Benchmarking a 5 TB Data Node in NDB Cluster

Through the courtesy of Intel I have access to a machine with 6 TB of Intel
Optane DC Persistent Memory. This is memory that can be used both as
persistent memory in App Direct Mode or simply used as a very large
DRAM in Memory Mode.

Slides for a presentation of this is available at slideshare.net.

This memory can be bigger than DRAM, but has some different characteristics
compared to DRAM. Due to this different characteristics all accesses to this
memory goes through a cache and here the cache is the entire DRAM in the
machine.

In the test machine there was a 768 GB DRAM acting as a cache for the
6 TB of persistent memory. When a miss happens in the DRAM cache
one has to go towards the persistent memory instead. The persistent memory
has higher latency and lower throughput. Thus it is important as a programmer
to ensure that your product can work with this new memory.

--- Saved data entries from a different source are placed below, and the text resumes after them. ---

Lemma analyzeTypeRecursive_sound t : sound_step root t.
Proof using Hinj.
  induction t as [k|n e IH|name fs IH|name|e IH|e IH|k e IHk IHe|e IH|s|n|]
    using rtype_induction; intros Hsub visited st Hval Hs;
    [| | rewrite analyzeTypeRecursive_struct | ..];
    cbn [analyzeTypeRecursive tid];
    (destruct (lookup_key _ visited) as [p|] eqn:Hmiss;
     [ cbn [fst snd]; split;
       [ intros Hi; eapply Hs; [apply components_self | exact Hmiss | exact Hi]
       | by apply tracks_refl ] |]); cbn zeta.
  - (* scalar *)
    cbn [fst snd]. split; [done|].
    eapply (tracks_pop _ (TBasic k) visited st); [done | apply components_self | | done |].
    2: { apply tracks_refl. eapply valid_length; [|by apply valid_cons].
         by rewrite length_upd. }
    rewrite length_upd, length_app. cbn. lia.
  - (* array *)
    assert (∀ u, u ∈ components e → u ∈ components root) as Hsube
      by (intros u Hu; apply Hsub; cbn; by right).
    set (st0 := st ++ [new_result (type_string (TArray n e))]).
    assert (length st0 = S (length st)) as Hl0
      by (subst st0; rewrite length_app; cbn; lia).
    specialize (IH Hsube ((KArray n (tid e), length st) :: visited) st0).
    pose proof (analyzeTypeRecursive_grows e
      ((KArray n (tid e), length st) :: visited) st0) as Hg.
    destruct (analyzeTypeRecursive e _ st0) as [[q vis2] st2].
    cbn [fst snd] in IH, Hg |- *. destruct IH as [Ha Ht].
    { by apply valid_cons. }
    { apply sound_at_push; [done | | | ].
      - intros i Hi. subst st0. unfold iov, deref. by rewrite lookup_app_l.
      - left. subst st0. unfold iov, deref.
        rewrite lookup_app_r, Nat.sub_diag by lia. done.
      - eapply sound_at_mono; [|exact Hs]. intros u Hu. cbn. by right. }
    pose proof Hg as [Hl2 _].
    match goal with
    | |- (iov ?s _ = true → _) ∧ _ =>
        assert (∀ i, iov s i =
                  iov (upd (length st)
                         (set_IsOnlyValues (IsOnlyValues (deref st2 q))) st2) i)
          as Hfin by (intros i; repeat rewrite iov_upd_flag by done; done)
    end.
    assert (iov st2 q = true → value_only (TArray n e) = true) as Ha'
      by (intros Hq; cbn; by apply Ha).
    split.
    + rewrite Hfin. unfold iov at 1. rewrite deref_upd_eq by lia. exact Ha'.
    + eapply (tracks_pop _ (TArray n e) visited st st0);
        [done | apply components_self | lia | |].
      * rewrite Hfin. unfold iov at 1. rewrite deref_upd_eq by lia. exact Ha'.
      * eapply tracks_store; [| |eapply tracks_mono; [|exact Ht]].
        -- by rewrite !length_upd.
        -- intros i Hi. rewrite Hfin. unfold iov at 1.
           rewrite deref_upd_ne by lia. done.
        -- intros u Hu. cbn. by right.
  - (* struct *)
    set (st0 := if hasUnexportedFields fs then _ else _).
    assert (length st0 = S (length st)) as Hl0.
    { subst st0. destruct (hasUnexportedFields fs);
        rewrite !length_upd, length_app; cbn; lia. }
    assert (∀ i, i < length st → iov st0 i = iov st i) as Hold0.
    { intros i Hi. subst st0. unfold iov.
      destruct (hasUnexportedFields fs);
        rewrite !deref_upd_ne by lia; unfold deref; by rewrite lookup_app_l. }
    assert (hasUnexportedFields fs = true → iov st0 (length st) = false) as Hun.
    { intros E. subst st0. rewrite E. unfold iov.
      rewrite deref_upd_eq by (rewrite !length_upd, length_app; cbn; lia). done. }
    pose proof (analyze_fields_sound (length st) fs IH) as H.
    specialize (H ltac:(intros f u Hf Hu; apply Hsub; cbn; right;
                        apply list_elem_of_In, in_flat_map; exists f;
                        split; by apply list_elem_of_In)
                  ((KNamed name, length st) :: visited) st0).
    destruct H as (Hb & Hold2 & Ht2).
    { eapply valid_length; [|by apply (valid_cons _ _ _ (new_result name))].
      rewrite length_app. cbn. lia. }
    { lia. }
    { apply sound_at_push; [done | done | | ].
      - right. intros u Hu E.
        assert (u = TStruct name fs) as ->.
        { apply Hinj; [|apply Hsub, components_self|done].
          apply Hsub. cbn. by right. }
        apply (field_components_size name) in Hu. lia.
      - eapply sound_at_mono; [|exact Hs]. intros u Hu. cbn. by right. }
    destruct (analyze_fields _ fs _ st0) as [vis1 st1]. cbn [fst snd] in *.
    assert (iov st1 (length st) = true → value_only (TStruct name fs) = true)
      as Ha.
    { intros Hi. cbn. apply forallb_forall. intros f Hf.
      specialize (Hb Hi). rewrite Forall_forall in Hb.
      apply Hold2 in Hi; [|lia].
      destruct (hasUnexportedFields fs) eqn:E; [rewrite Hun in Hi; done|].
      unfold hasUnexportedFields in E.
      assert (exported f = true) as He.
      { destruct (exported f) eqn:He; [done|].
        assert (existsb (λ f, negb (exported f)) fs = true) as E'
          by (apply existsb_exists; exists f; by rewrite He).
        congruence. }
      rewrite He. cbn. apply Hb; [by apply list_elem_of_In | done]. }
    split; [exact Ha|].
    eapply (tracks_pop _ (TStruct name fs) visited st st0);
      [done | apply components_self | lia | exact Ha |].
    eapply tracks_mono; [|exact Ht2]. intros u Hu. cbn. by right.
  - (* a name not in the visited map *)
    cbn [fst snd].
    match goal with
    | |- (iov ?s ?p = true → _) ∧ _ =>
        assert (iov s p = false) as Hfin by (unfold iov; deref_new; done)
    end.
    split; [by rewrite Hfin|].
    eapply (tracks_pop _ (TNamed name) visited st);
      [done | apply components_self | | by rewrite Hfin |].
    2: { apply tracks_refl. eapply valid_length; [|by apply valid_cons].
         by rewrite !length_upd. }
    rewrite !length_upd, length_app. cbn. lia.
  - (* pointer *)
    assert (∀ u, u ∈ components e → u ∈ components root) as Hsube
      by (intros u Hu; apply Hsub; cbn; by right).
    set (st1 := upd _ (set_ContainsPtr true) _).
    assert (length st1 = S (length st)) as Hl1
      by (subst st1; rewrite !length_upd, length_app; cbn; lia).
    assert (iov st1 (length st) = false) as Hp1
      by (subst st1; unfold iov; deref_new; done).
    specialize (IH Hsube ((KPtr (tid e), length st) :: visited) st1).
    pose proof (analyzeTypeRecursive_grows e
      ((KPtr (tid e), length st) :: visited) st1) as Hg.
    destruct (analyzeTypeRecursive e _ st1) as [[q vis2] st2].
    cbn [fst snd] in IH, Hg |- *. destruct IH as [Ha Ht].
    { eapply (valid_length _ (st ++ [new_result ""])); [|by apply valid_cons].
      rewrite Hl1, length_app. cbn. lia. }
    { apply sound_at_push; [done | | by left | ].
      - intros i Hi. subst st1. rewrite !iov_upd_flag by done. by apply iov_old.
      - eapply sound_at_mono; [|exact Hs]. intros u Hu. cbn. by right. }
    match goal with
    | |- (iov ?s ?p = true → _) ∧ _ =>
        assert (∀ i, iov s i = iov st2 i) as Hfin
          by (intros i; repeat rewrite iov_upd_flag by done; done)
    end.
    assert (iov st2 (length st) = false) as Hp2.
    { unfold iov. rewrite (grows_deref st1 st2) by (done || lia). exact Hp1. }
    split; [by rewrite Hfin, Hp2|].
    eapply (tracks_pop _ (TPtr e) visited st st1);
      [done | apply components_self | lia | by rewrite Hfin, Hp2 |].
    eapply tracks_store; [| |eapply tracks_mono; [|exact Ht]].
    + by rewrite !length_upd.
    + intros i Hi. by rewrite Hfin.
    + intros u Hu. cbn. by right.
  - (* slice *)
    assert (∀ u, u ∈ components e → u ∈ components root) as Hsube
      by (intros u Hu; apply Hsub; cbn; by right).
    set (st1 := upd _ (set_ContainsSlice true) _).
    assert (length st1 = S (length st)) as Hl1
      by (subst st1; rewrite !length_upd, length_app; cbn; lia).
    assert (iov st1 (length st) = false) as Hp1
      by (subst st1; unfold iov; deref_new; done).
    specialize (IH Hsube ((KSlice (tid e), length st) :: visited) st1).
    pose proof (analyzeTypeRecursive_grows e
      ((KSlice (tid e), length st) :: visited) st1) as Hg.
    destruct (analyzeTypeRecursive e _ st1) as [[q vis2] st2].
    cbn [fst snd] in IH, Hg |- *. destruct IH as [Ha Ht].
    { eapply (valid_length _ (st ++ [new_result ""])); [|by apply valid_cons].
      rewrite Hl1, length_app. cbn. lia. }
    { apply sound_at_push; [done | | by left | ].
      - intros i Hi. subst st1. rewrite !iov_upd_flag by done. by apply iov_old.
      - eapply sound_at_mono; [|exact Hs]. intros u Hu. cbn. by right. }
    match goal with
    | |- (iov ?s ?p = true → _) ∧ _ =>
        assert (∀ i, iov s i = iov st2 i) as Hfin
          by (intros i; repeat rewrite iov_upd_flag by done; done)
    end.
    assert (iov st2 (length st) = false) as Hp2.
    { unfold iov. rewrite (grows_deref st1 st2) by (done || lia). exact Hp1. }
    split; [by rewrite Hfin, Hp2|].
    eapply (tracks_pop _ (TSlice e) visited st st1);
      [done | apply components_self | lia | by rewrite Hfin, Hp2 |].
    eapply tracks_store; [| |eapply tracks_mono; [|exact Ht]].
    + by rewrite !length_upd.
    + intros i Hi. by rewrite Hfin.
    + intros u Hu. cbn. by right.
  - (* map *)
    assert (∀ u, u ∈ components k → u ∈ components root) as Hsubk
      by (intros u Hu; apply Hsub; cbn; right; apply elem_of_app; by left).
    assert (∀ u, u ∈ components e → u ∈ components root) as Hsube
      by (intros u Hu; apply Hsub; cbn; right; apply elem_of_app; by right).
    set (st1 := upd _ (set_ContainsMap true) _).
    assert (length st1 = S (length st)) as Hl1
      by (subst st1; rewrite !length_upd, length_app; cbn; lia).
    assert (iov st1 (length st) = false) as Hp1
      by (subst st1; unfold iov; deref_new; done).
    assert (valid ((KMap (tid k) (tid e), length st) :: visited) st1) as Hval1.
    { eapply (valid_length _ (st ++ [new_result ""])); [|by apply valid_cons].
      rewrite Hl1, length_app. cbn. lia. }
    assert (∀ us, (∀ u, u ∈ us → u ∈ components (TMap k e)) →
              sound_at us ((KMap (tid k) (tid e), length st) :: visited) st1)
      as Hs1.
    { intros us Hus. apply sound_at_push; [done | | by left | ].
      - intros i Hi. subst st1. rewrite !iov_upd_flag by done. by apply iov_old.
      - eapply sound_at_mono; [|exact Hs]. done. }
    specialize (IHk Hsubk ((KMap (tid k) (tid e), length st) :: visited) st1).
    pose proof (analyzeTypeRecursive_grows k
      ((KMap (tid k) (tid e), length st) :: visited) st1) as Hg.
    destruct (analyzeTypeRecursive k _ st1) as [[qk vis2] st2].
    cbn [fst snd] in IHk, Hg. destruct IHk as [Hak Htk].
    { done. }
    { apply Hs1. intros u Hu. cbn. right. apply elem_of_app. by left. }
    assert (∀ i, i < length st1 → iov st2 i = iov st1 i) as Hold2.
    { intros i Hi. unfold iov. by rewrite (grows_deref st1 st2). }
    specialize (IHe Hsube vis2 st2).
    pose proof (analyzeTypeRecursive_grows e vis2 st2) as Hg2.
    destruct (analyzeTypeRecursive e vis2 st2) as [[qv vis3] st3].
    cbn [fst snd] in IHe, Hg2 |- *. destruct IHe as [Hae Hte].
    { by destruct Htk. }
    { eapply (sound_at_next (components k) _ _ st1);
        [exact Hsubk | exact Hsube | exact Hval1 | | exact Htk |].
      - intros i Hi Hi'. by rewrite <- Hold2.
      - apply Hs1. intros u Hu. cbn. right. apply elem_of_app. by right. }
    assert (∀ i, i < length st2 → iov st3 i = iov st2 i) as Hold3.
    { intros i Hi. unfold iov. by rewrite (grows_deref st2 st3). }
    pose proof Hg as [Hl2 _].
    match goal with
    | |- (iov ?s ?p = true → _) ∧ _ =>
        assert (∀ i, iov s i = iov st3 i) as Hfin
          by (intros i; repeat rewrite iov_upd_flag by done; done)
    end.
    assert (iov st3 (length st) = false) as Hp3.
    { rewrite Hold3, Hold2 by lia. exact Hp1. }
    split; [by rewrite Hfin, Hp3|].
    eapply (tracks_pop _ (TMap k e) visited st st1);
      [done | apply components_self | lia | by rewrite Hfin, Hp3 |].
    assert (tracks (components (TMap k e))
              ((KMap (tid k) (tid e), length st) :: visited) st1 vis3 st3)
      as Ht3.
    { eapply (tracks_trans _ _ _ vis2 st2 st2).
      - done.
      - intros i Hi Hi'. by rewrite <- Hold3.
      - eapply tracks_mono; [|exact Htk]. intros u Hu. cbn. right.
        apply elem_of_app. by left.
      - eapply tracks_mono; [|exact Hte]. intros u Hu. cbn. right.
        apply elem_of_app. by right. }
    eapply tracks_store; [| |exact Ht3].
    + by rewrite !length_upd.
    + intros i Hi. by rewrite Hfin.
  - (* channel *)
    cbn [fst snd].
    match goal with
    | |- (iov ?s ?p = true → _) ∧ _ =>
        assert (iov s p = false) as Hfin by (unfold iov; deref_new; done)
    end.
    split; [by rewrite Hfin|].
    eapply (tracks_pop _ (TChan e) visited st);
      [done | apply components_self | | by rewrite Hfin |].
    2: { apply tracks_refl. eapply valid_length; [|by apply valid_cons].
         by rewrite !length_upd. }
    rewrite !length_upd, length_app. cbn. lia.
  - (* function *)
    cbn [fst snd].
    match goal with
    | |- (iov ?s ?p = true → _) ∧ _ =>
        assert (iov s p = false) as Hfin by (unfold iov; deref_new; done)
    end.
    split; [by rewrite Hfin|].
    eapply (tracks_pop _ (TFunc s) visited st);
      [done | apply components_self | | by rewrite Hfin |].
    2: { apply tracks_refl. eapply valid_length; [|by apply valid_cons].
         by rewrite !length_upd. }
    rewrite !length_upd, length_app. cbn. lia.
  - (* interface *)
    cbn [fst snd].
    match goal with
    | |- (iov ?s ?p = true → _) ∧ _ =>
        assert (iov s p = false) as Hfin by (unfold iov; deref_new; done)
    end.
    split; [by rewrite Hfin|].
    eapply (tracks_pop _ (TInterface n) visited st);
      [done | apply components_self | | by rewrite Hfin |].
    2: { apply tracks_refl. eapply valid_length; [|by apply valid_cons].
         by rewrite !length_upd. }
    rewrite !length_upd, length_app. cbn. lia.
  - (* unsafe pointer *)
    cbn [fst snd].
    match goal with
    | |- (iov ?s ?p = true → _) ∧ _ =>
        assert (iov s p = false) as Hfin by (unfold iov; deref_new; done)
    end.
    split; [by rewrite Hfin|].
    eapply (tracks_pop _ TUnsafePointer visited st);
      [done | apply components_self | | by rewrite Hfin |].
    2: { apply tracks_refl. eapply valid_length; [|by apply valid_cons].
         by rewrite !length_upd. }
    rewrite !length_upd, length_app. cbn. lia.
Qed.
(** C9, the claim as stated, fails at the upload directory setting
    [a/../f/.] in an application directory that holds the regular file
    [f] and no entry [a].  The first run returns: [makedirs] makes [a],
    fails to make [a/../f], drops that [FileExistsError], and returns at
    once because the last component is a dot.  The directory was not
    made ([a/../f/.] is no directory afterwards), and the second run
    raises [NotADirectoryError]: twice is not once. *)
Lemma second_run_fails_after_first_returned :
  let cfg := app_config {["UPLOAD_DIR" := "a/../f/."]} example_cwd in
  let fs := <[["srv"; "app"; "f"] := File "x"]> fresh_fs in
  let fs1 := snd (ensure_dirs cfg fs example_cwd) in
  fst (ensure_dirs cfg fs example_cwd) = Ok tt
  /\ fs1 !! ["srv"; "app"; "a"] = Some Dir
  /\ fsys.isdir fs1 example_cwd (UPLOAD_DIR cfg) = false
  /\ exists e, fst (ensure_dirs cfg fs1 example_cwd) = Raise e
               /\ exc_cls e = NotADirectoryError.
Proof.
  cbv zeta. split; [|split; [|split]].
  - vm_compute. reflexivity.
  - vm_compute. reflexivity.
  - vm_compute. reflexivity.
  - exists fsys.ENOTDIR. split; [vm_compute|]; reflexivity.
Qed.

(** C9, amended: the two [os.makedirs(..., exist_ok=True)] calls of
    [create_app].  When both directories exist they raise nothing and
    leave the file system as it is.  When the two paths are made of plain
    names, relative or absolute, and nothing but directories stands in
    their way, the calls make every missing directory of both chains,
    parents included, and both paths are directories afterwards.  And
    after a run that returned, for paths whose last component is not a
    dot, both paths are directories and a second run raises nothing and
    changes nothing: twice is once. *)
Theorem ensure_dirs_idempotent (cfg : Config) (fs : filesystem) (cwd : list string) :
  (fsys.isdir fs cwd (UPLOAD_DIR cfg) = true ->
   fsys.isdir fs cwd (CERT_DIR cfg) = true ->
   ensure_dirs cfg fs cwd = (Ok tt, fs))
  /\ (forall uabs ups cabs certs,
        UPLOAD_DIR cfg = chain_path uabs ups -> CERT_DIR cfg = chain_path cabs certs ->
        ups <> [] -> certs <> [] -> Forall plain ups -> Forall plain certs ->
        fsys.node_at fs cwd = Some Dir ->
        clear_way fs (chain_origin cwd uabs) ups ->
        clear_way fs (chain_origin cwd cabs) certs ->
        let fs' := add_dirs (add_dirs fs (chain_origin cwd uabs) ups)
                     (chain_origin cwd cabs) certs in
        ensure_dirs cfg fs cwd = (Ok tt, fs')
        /\ fsys.isdir fs' cwd (UPLOAD_DIR cfg) = true
        /\ fsys.isdir fs' cwd (CERT_DIR cfg) = true)
  /\ (forall fs',
        snd (fsys.makedirs_parts (UPLOAD_DIR cfg)) <> "." ->
        snd (fsys.makedirs_parts (CERT_DIR cfg)) <> "." ->
        ensure_dirs cfg fs cwd = (Ok tt, fs') ->
        fsys.isdir fs' cwd (UPLOAD_DIR cfg) = true
        /\ fsys.isdir fs' cwd (CERT_DIR cfg) = true
        /\ ensure_dirs cfg fs' cwd = (Ok tt, fs')).
Proof.
  split; [|split].
  - intros Hup Hcert. unfold ensure_dirs.
    rewrite (MakedirsFacts.makedirs_existing fs cwd _ Hup).
    now apply MakedirsFacts.makedirs_existing.
  - intros uabs ups cabs certs Hu Hc Hune Hcne Huplain Hcplain Hdir Huway Hcway fs'.
    set (fs1 := add_dirs fs (chain_origin cwd uabs) ups) in *.
    assert (Horigin : forall absolute f, fsys.node_at f cwd = Some Dir ->
                        fsys.node_at f (chain_origin cwd absolute) = Some Dir)
      by (intros [|] f H; [reflexivity | exact H]).
    assert (H1 : fsys.makedirs fs cwd (UPLOAD_DIR cfg) = (Ok tt, fs1))
      by (rewrite Hu; apply MakedirsFacts.makedirs_creates; auto).
    assert (Hdir1 : fsys.node_at fs1 cwd = Some Dir)
      by now apply MakedirsFacts.add_dirs_keeps_dir.
    assert (H2 : fsys.makedirs fs1 cwd (CERT_DIR cfg) = (Ok tt, fs')).
    { rewrite Hc. apply MakedirsFacts.makedirs_creates; auto.
      now apply StartupFacts.clear_way_add_dirs. }
    split; [|split].
    + unfold ensure_dirs. now rewrite H1.
    + apply (FsFacts.isdir_weaken fs1 fs').
      * pose proof (MakedirsFacts.makedirs_subseteq fs1 cwd (CERT_DIR cfg)) as Hsub.
        now rewrite H2 in Hsub.
      * rewrite Hu.
        destruct (MakedirsFacts.add_dirs_walk fs _ ups Huplain (Horigin uabs fs Hdir)).
        now apply StartupFacts.isdir_of_chain.
    + rewrite Hc.
      destruct (MakedirsFacts.add_dirs_walk fs1 _ certs Hcplain (Horigin cabs fs1 Hdir1)).
      now apply StartupFacts.isdir_of_chain.
  - intros fs' Hutail Hctail. unfold ensure_dirs.
    destruct (fsys.makedirs fs cwd (UPLOAD_DIR cfg)) as [[[]|e] fs1] eqn:H1; [|discriminate].
    intros H2.
    pose proof (MakedirsFacts.makedirs_ok_isdir fs fs1 cwd _ Hutail H1) as Hup1.
    pose proof (MakedirsFacts.makedirs_ok_isdir fs1 fs' cwd _ Hctail H2) as Hcert.
    assert (Hup : fsys.isdir fs' cwd (UPLOAD_DIR cfg) = true).
    { apply (FsFacts.isdir_weaken fs1 fs'); [|assumption].
      pose proof (MakedirsFacts.makedirs_subseteq fs1 cwd (CERT_DIR cfg)) as Hsub.
      now rewrite H2 in Hsub. }
    split; [assumption|]. split; [assumption|].
    rewrite (MakedirsFacts.makedirs_existing fs' cwd _ Hup).
    now apply MakedirsFacts.makedirs_existing.
Qed.

Lemma ensure_dirs_idempotent_witness :
  let cfg := app_config ∅ example_cwd in
  let fs' := add_dirs (add_dirs fresh_fs example_cwd ["uploads"]) example_cwd ["certs"] in
  ensure_dirs cfg fresh_fs example_cwd = (Ok tt, fs')
  /\ ensure_dirs cfg fs' example_cwd = (Ok tt, fs')
  /\ ensure_dirs cfg example_fs example_cwd = (Ok tt, example_fs).
Proof.
  assert (Hplain : forall c, (c = "uploads" \/ c = "certs") -> plain c).
  { intros c [-> | ->]; repeat split; discriminate. }
  pose proof (ensure_dirs_idempotent (app_config ∅ example_cwd) fresh_fs example_cwd)
    as (_ & Hmake & _).
  destruct (Hmake false ["uploads"] false ["certs"] eq_refl eq_refl) as (Hrun & _ & _).
  1-2: discriminate.
  1-2: constructor; [apply Hplain; auto | constructor].
  1: reflexivity.
  1-2: split; [now left | exact I].
  pose proof (ensure_dirs_idempotent (app_config ∅ example_cwd)
                (add_dirs (add_dirs fresh_fs example_cwd ["uploads"]) example_cwd ["certs"])
                example_cwd) as (Hagain & _ & _).
  pose proof (ensure_dirs_idempotent (app_config ∅ example_cwd) example_fs example_cwd)
    as (Hthere & _ & _).
  split; [exact Hrun|]. split; [exact (Hagain eq_refl eq_refl) | exact (Hthere eq_refl eq_refl)].
Defined.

What one can expect performance-wise is that performance will be similar to
using DRAM as long as the working set is smaller than DRAM. As the working
set grows one expects the performance to drop a bit, but not in a very significant
manner.

We tested NDB Cluster using the DBT2 benchmark which is based on the
standard TPC-C benchmark but uses zero latency between transactions in
the benchmark client.

This benchmark has two phases, the first phase loads the data from 32 threads
where each threads loads one warehouse at a time. Each warehouse contains
almost 500.000 rows in a number of tables.

The second phase executes the benchmark where a number of threads execute
transactions in parallel towards the database using 5 different transactions.

The result is based on how many new order transactions can be processed per
minute. Each such transaction report requires more than 50 SQL statements to be
executed where the majority is UPDATE's and SELECT FOR UPDATE.

Through experiments using the same machines with only DRAM it was
verified that performance running a benchmark with a working set smaller
than DRAM size the performance was within a few percent's margin the
same.

Next we performed benchmarks comparing results when running in a database
of almost 5 TB in size and comparing it to a benchmark that executed only on
warehouses that fit in the DRAM cache.

Our findings was that latency of DBT2 transactions increased by 10-12% when
using the full data set of the machine. However the benchmark was limited by
the CPUs available to run the MySQL Server and thus the throughput was
the same.

NDB Cluster worked like a charm during these tests. We found a minor issue in
the local checkpoint processing where we prefetched some cache lines that
wasn't going to be used. This had a negative performance effect, in particular
when loading. This is fixed in MySQL Cluster 8.0.20.

This benchmark proves two things. First that MySQL Cluster 8.0 works fine
with Intel Optane DC Persistent Memory in Memory Mode. Second it proves
that NDB can work with very large memories, here we tested with up to
more than 5 TB of data in a single data node. The configuration parameter
for DataMemory supports settings up to 16 TB. Beyond 16 TB there are some
constants in the checkpoint processing that would require tweaking. The
current product is designed to work very well up to 16 TB and even work
with even larger memories.

Thus with support for up to 144 data nodes and thus 72 node groups we can
support up to more than 1 PB of in-memory data. On top of this one can also
use disk data of even bigger sizes making it possible to handle multiple
PBs of data in one NDB Cluster.

1 comment:

FARUSAC said...

Really awesome but difficult make the same test in house